The alignment of clean room architectures with privacy-by-design principles in GDPR Article 25, the CPRA's risk assessment requirements, and emerging EU AI Act obligations positions clean rooms as a strategic compliance investment rather than a discretionary technology spend.

Details

Deployments in financial services are advancing rapidly. Databricks has demonstrated how two banks can collaborate on joint fraud detection using a data clean room to identify suspicious transaction patterns, securely bringing fraud detection models from various sources - including Snowflake - into a shared environment, then running agreed-upon analytics and sharing only approved results while maintaining robust data governance. Mastercard, which operates across 210 countries with 3.5 billion cards in circulation, uses Privacy Enhancement Technologies (PETs) within Databricks Clean Rooms to dynamically govern privacy and confidentiality based on collaborators, regionality, data types, and specific use cases.

In healthcare, clean rooms enable multi-stakeholder collaboration on clinical research. Organizations can work together on medical research and population health analytics while preserving patient data privacy. HIMSS describes clean rooms as a "force multiplier" for life science organizations, bringing together rich yet sensitive data sets spanning clinical records, real-world evidence, and genomic sequences. Databricks extended HIPAA compliance features to its Clean Rooms platform in 2025, making it suitable for healthcare organizations processing sensitive patient data.
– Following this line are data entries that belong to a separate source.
(** X12.  Starting from the empty map, after any sequence of requests
    every stored user is stored under its own email and has a non-empty
    name, email and password and no sessions; so a login without
    password, or with the empty password, is always refused. *)
Theorem reachable_store_sound (reqs : list Request) :
  Sound (serve newMap reqs)
  /\ forall email,
      login (serve newMap reqs) email None
      = Failed 401 "Invalid credentials"
      /\ login (serve newMap reqs) email (Some "")
         = Failed 401 "Invalid credentials".
Proof.
  assert (S : forall users, Sound users -> Sound (serve users reqs)).
  { induction reqs as [| req rest IH]; intros users H; [exact H |].
    cbn [serve]. apply IH. now apply handle_sound. }
  assert (S0 : Sound (serve newMap reqs)).
  { apply S. intros e u H. discriminate H. }
  split; [exact S0 |].
  intros [e |]; [| split; reflexivity].
  unfold login. destruct (get (serve newMap reqs) e) as [u |] eqn:E;
    [| split; reflexivity].
  destruct (S0 e u E) as (_ & _ & _ & Hp & _).
  split; [reflexivity |].
  cbn [differs]. destruct (String.eqb_spec (password u) ""); [contradiction |].
  reflexivity.
Qed.

End Accounts.

(** ** Interview questions *)

Section InterviewQuestions.

Import Questions.

Lemma requestedCount_range (n : Number) :
  1 <= requestedCount n /\ requestedCount n <= 20.
Proof.
  assert (H : forall q, 1 <= Qmax 1 (Qmin 20 q) /\ Qmax 1 (Qmin 20 q) <= 20).
  { intro q. split; [apply Q.le_max_l |].
    apply Q.max_lub; [discriminate | apply Q.le_min_l]. }
  destruct n as [| q | [|]]; cbn [requestedCount].
  - apply H.
  - destruct (Qeq_bool q 0); apply H.
  - split; [apply Qle_refl | discriminate].
  - split; vm_compute; discriminate.
Qed.

(** X13.  The number of questions asked for is always between 1 and 20:
    a missing, non-numeric or zero count gives 7, a count above 20
    gives 20, and a negative one gives 1. *)
Theorem requestedCount_clamped (n : Number) :
  1 <= requestedCount n /\ requestedCount n <= 20
  /\ requestedCount NaN == 7
  /\ requestedCount (Finite 0) == 7
  /\ (forall q, 20 <= q -> requestedCount (Finite q) == 20)
  /\ (forall q, q < 0 -> requestedCount (Finite q) == 1).
Proof.
  split; [apply requestedCount_range |].
  split; [apply requestedCount_range |].
  split; [reflexivity |]. split; [reflexivity |]. split.
  - intros q Hq. cbn [requestedCount].
    destruct (Qeq_bool q 0) eqn:E.
    + apply Qeq_bool_iff in E. rewrite E in Hq.
      unfold Qle in Hq. simpl in Hq. lia.
    + rewrite (Q.min_l 20 q Hq). reflexivity.
  - intros q Hq. cbn [requestedCount].
    destruct (Qeq_bool q 0) eqn:E.
    + apply Qeq_bool_iff in E. rewrite E in Hq.
      unfold Qlt in Hq. simpl in Hq. lia.
    + apply Q.max_l. apply Qle_trans with q.
      * apply Q.le_min_r.
      * apply Qlt_le_weak. eapply Qlt_le_trans; [exact Hq | discriminate].
Qed.

Lemma trunc_of_count (q : Q) :
  1 <= q -> q <= 20 -> (1 <= JsNumber.trunc q <= 20)%Z.
Proof.
  intros Hlo Hhi. rewrite trunc_nonneg.
  - split.
    + change 1%Z with (Qfloor 1). now apply Qfloor_resp_le.
    + change 20%Z with (Qfloor 20). now apply Qfloor_resp_le.
  - eapply Qle_trans; [| exact Hlo]. discriminate.
Qed.

Lemma sliceTo_length {A : Type} (q : Q) (l : list A) :
  1 <= q -> q <= 20 ->
  List.length (sliceTo q l)
  = Nat.min (Z.to_nat (JsNumber.trunc q)) (List.length l).
Proof.
  intros Hlo Hhi. pose proof (trunc_of_count q Hlo Hhi) as Ht.
  unfold sliceTo. cbv zeta.
  destruct (Z.ltb_spec (JsNumber.trunc q) 0) as [? | _]; [lia |].
  apply length_firstn.
Qed.

Lemma sliceTo_firstn {A : Type} (q : Q) (l : list A) :
  1 <= q -> q <= 20 ->
  sliceTo q l = firstn (Z.to_nat (JsNumber.trunc q)) l.
Proof.
  intros Hlo Hhi. pose proof (trunc_of_count q Hlo Hhi) as Ht.
  unfold sliceTo. cbv zeta.
  destruct (Z.ltb_spec (JsNumber.trunc q) 0) as [? | _]; [lia | reflexivity].
Qed.

Lemma NoDup_slice {A : Type} (n : nat) (l : list A) :
  NoDup l -> NoDup (firstn n l).
Proof.
  intro H. rewrite <- (firstn_skipn n l) in H.
  now apply NoDup_app_remove_r in H.
Qed.

Lemma slice_incl {A : Type} (n : nat) (l : list A) : incl (firstn n l) l.
Proof.
  intros x Hx. rewrite <- (firstn_skipn n l). apply in_or_app. now left.
Qed.

Lemma member_In (l : list string) (x : string) :
  member l x = true <-> In x l.
Proof.
  unfold member. rewrite existsb_exists. split.
  - intros (y & Hy & E). apply String.eqb_eq in E. now subst.
  - intro H. exists x. split; [exact H | apply String.eqb_refl].
Qed.

Lemma endsWith_app (s : string) (c : ascii) :
  endsWith (s ++ String c "") c = true.
Proof.
  induction s as [| a s IH]; simpl; [apply Ascii.eqb_refl |].
  destruct (s ++ String c "") eqn:E; [| exact IH].
  destruct s; discriminate E.
Qed.

Lemma singleSpaced_app_mark (s : string) (b : bool) :
  singleSpaced b s = true -> singleSpaced b (s ++ "?") = true.
Proof.
  revert b. induction s as [| c s IH]; intros b H; [reflexivity |].
  simpl in *. destruct (Regex.space c).
  - apply andb_true_iff in H. destruct H as [H1 H2].
    rewrite H1. simpl. now apply IH.
  - now apply IH.
Qed.

Lemma collapseFrom_singleSpaced (s : string) (b : bool) :
  singleSpaced b (collapseFrom b s) = true.
Proof.
  revert b. induction s as [| c s IH]; intro b; [reflexivity |].
  simpl. destruct (Regex.space c) eqn:E.
  - destruct b; [apply IH |]. simpl. apply IH.
  - simpl. rewrite E. apply IH.
Qed.

Lemma trimEnd_head (s : string) :
  startsWithDigit (trimEnd s) = true -> startsWithDigit s = true.
Proof.
  destruct s as [| c rest]; [trivial |]. simpl.
  destruct (trimEnd rest); [| trivial].
  destruct (Regex.space c); [discriminate | trivial].
Qed.

Lemma matchNumbered_digit (line : string) (g : string) :
  matchNumbered line = Some g -> startsWithDigit line = true.
Proof.
  unfold matchNumbered. cbn [Regex.run]. unfold Regex.matchPlus.
  destruct line as [| c rest]; [discriminate |].
  cbn [startsWithDigit]. destruct (Regex.digit c); [trivial | discriminate].
Qed.

Lemma questionOfLine_wellFormed (line q : string) :
  questionOfLine line = Some q ->
  WellFormedQuestion q /\ startsWithDigit (trim line) = true.
Proof.
  unfold questionOfLine. cbv zeta.
  destruct (matchNumbered (trim line)) as [g |] eqn:Eg; [| discriminate].
  destruct (Nat.ltb 10 (String.length g)); [| discriminate].
  intros [= <-]. split; [| exact (matchNumbered_digit _ _ Eg)].
  unfold WellFormedQuestion, collapseSpaces.
  destruct (endsWith (collapseFrom false (stripQuotes (trim g))) "?") eqn:E.
  - split; [exact E | apply collapseFrom_singleSpaced].
  - split; [apply (endsWith_app _ "?") |].
    apply singleSpaced_app_mark, collapseFrom_singleSpaced.
Qed.

Lemma parse_invariant (lines : list string) (acc : list string) :
  NoDup acc -> Forall WellFormedQuestion acc ->
  let result :=
    fold_left
      (fun questions line =>
         match questionOfLine line with
         | Some question =>
             if member questions question then questions
             else push questions question
         | None => questions
         end)
      lines acc in
  NoDup result /\ Forall WellFormedQuestion result
  /\ (List.length result <= List.length acc + List.length lines)%nat
  /\ (Forall (fun l => startsWithDigit (trim l) = false) lines ->
      result = acc).
Proof.
  revert acc. induction lines as [| line rest IH]; intros acc Hnd Hwf.
  - cbv zeta. cbn [fold_left List.length]. repeat split; trivial. lia.
  - cbv zeta. cbn [fold_left List.length].
    destruct (questionOfLine line) as [q |] eqn:Eq.
    + destruct (questionOfLine_wellFormed _ _ Eq) as [Hq Hd].
      destruct (member acc q) eqn:Em.
      * destruct (IH acc Hnd Hwf) as (H1 & H2 & H3 & H4).
        repeat split; trivial; [lia |].
        intro Hall. inversion Hall; subst. congruence.
      * assert (Hnd' : NoDup (push acc q)).
        { unfold push. apply NoDup_app.
          - exact Hnd.
          - constructor; [intros [] | constructor].
          - intros x Hx [<- | []].
            apply member_In in Hx. congruence. }
        assert (Hwf' : Forall WellFormedQuestion (push acc q)).
        { unfold push. apply Forall_app. split; [exact Hwf |].
          constructor; [exact Hq | constructor]. }
        destruct (IH (push acc q) Hnd' Hwf') as (H1 & H2 & H3 & H4).
        repeat split; trivial.
        -- assert (El : List.length (push acc q) = S (List.length acc))
             by (unfold push; rewrite length_app; simpl; lia).
           rewrite El in H3. lia.
        -- intro Hall. inversion Hall; subst. congruence.
    + destruct (IH acc Hnd Hwf) as (H1 & H2 & H3 & H4).
      repeat split; trivial; [lia |].
      intro Hall. inversion Hall; subst. now apply H4.
Qed.

(** X14.  Every question parsed from a response ends with a question
    mark and has its whitespace normalised to single spaces, no
    question occurs twice, there are no more questions than lines, and
    only lines that start, after trimming, with a digit give one. *)
Theorem parsed_questions_wellformed (responseText : string) :
  NoDup (parseQuestions responseText)
  /\ Forall (fun q => endsWith q "?" = true /\ singleSpaced false q = true)
            (parseQuestions responseText)
  /\ (List.length (parseQuestions responseText)
      <= List.length (JsString.split "010" (trim responseText)))%nat
  /\ (Forall (fun l => startsWithDigit (trim l) = false)
             (JsString.split "010" (trim responseText)) ->
      parseQuestions responseText = []).
Proof.
  unfold parseQuestions. cbv zeta.
  destruct (parse_invariant (JsString.split "010" (trim responseText)) []
                            (NoDup_nil _) (Forall_nil _))
    as (H1 & H2 & H3 & H4).
  repeat split; trivial.
Qed.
The vendor ecosystem serving these sectors is stratifying by deployment model. On-premises clean room deployments retained a 28.8% market share in 2025, driven primarily by large financial institutions and healthcare organizations facing strict data residency requirements that preclude public cloud use. Vendors including Oracle, SAS Institute, and several specialized privacy-tech firms have developed on-premises clean room appliances to reduce the complexity of managing cryptographic key management and secure multi-party computation (SMPC) protocols. Cloud-native platforms - including Snowflake Data Clean Rooms, AWS Clean Rooms, and Databricks Clean Rooms - dominate deployments where residency requirements are less restrictive. Vendors such as Decentriq address the challenge of leveraging data insights from multiple sources while reducing unauthorized access risk, supporting industries with stringent privacy demands including finance, healthcare, and telecommunications.

Enterprises that have adopted clean rooms report an average 41% reduction in privacy incident response costs and a 28% reduction in data governance labor overhead, according to market research. However, compliance outcomes are not automatic. As practitioners note, "data clean rooms do not magically make your data collaboration fully compliant." Whether a deployment achieves compliance depends on the specific use case, the data involved, the privacy protections applied, and the contract terms negotiated.

Outlook

The regulatory tailwind for clean room adoption is expected to intensify through 2034 as digital service laws, data governance acts, and sector-specific healthcare and financial data rules continue to multiply globally. In financial services, AI-driven models for risk assessment, fraud detection, and credit scoring must satisfy Basel III, the Fair Lending Act, and SEC AI risk guidelines. In healthcare, compliance must address HIPAA, the EU AI Act, and FDA regulations governing AI-powered diagnostics and research applications. Enterprise architects and procurement leaders evaluating AI infrastructure increasingly treat clean room interoperability with semantic layers and existing data platforms as a key selection criterion alongside regulatory coverage.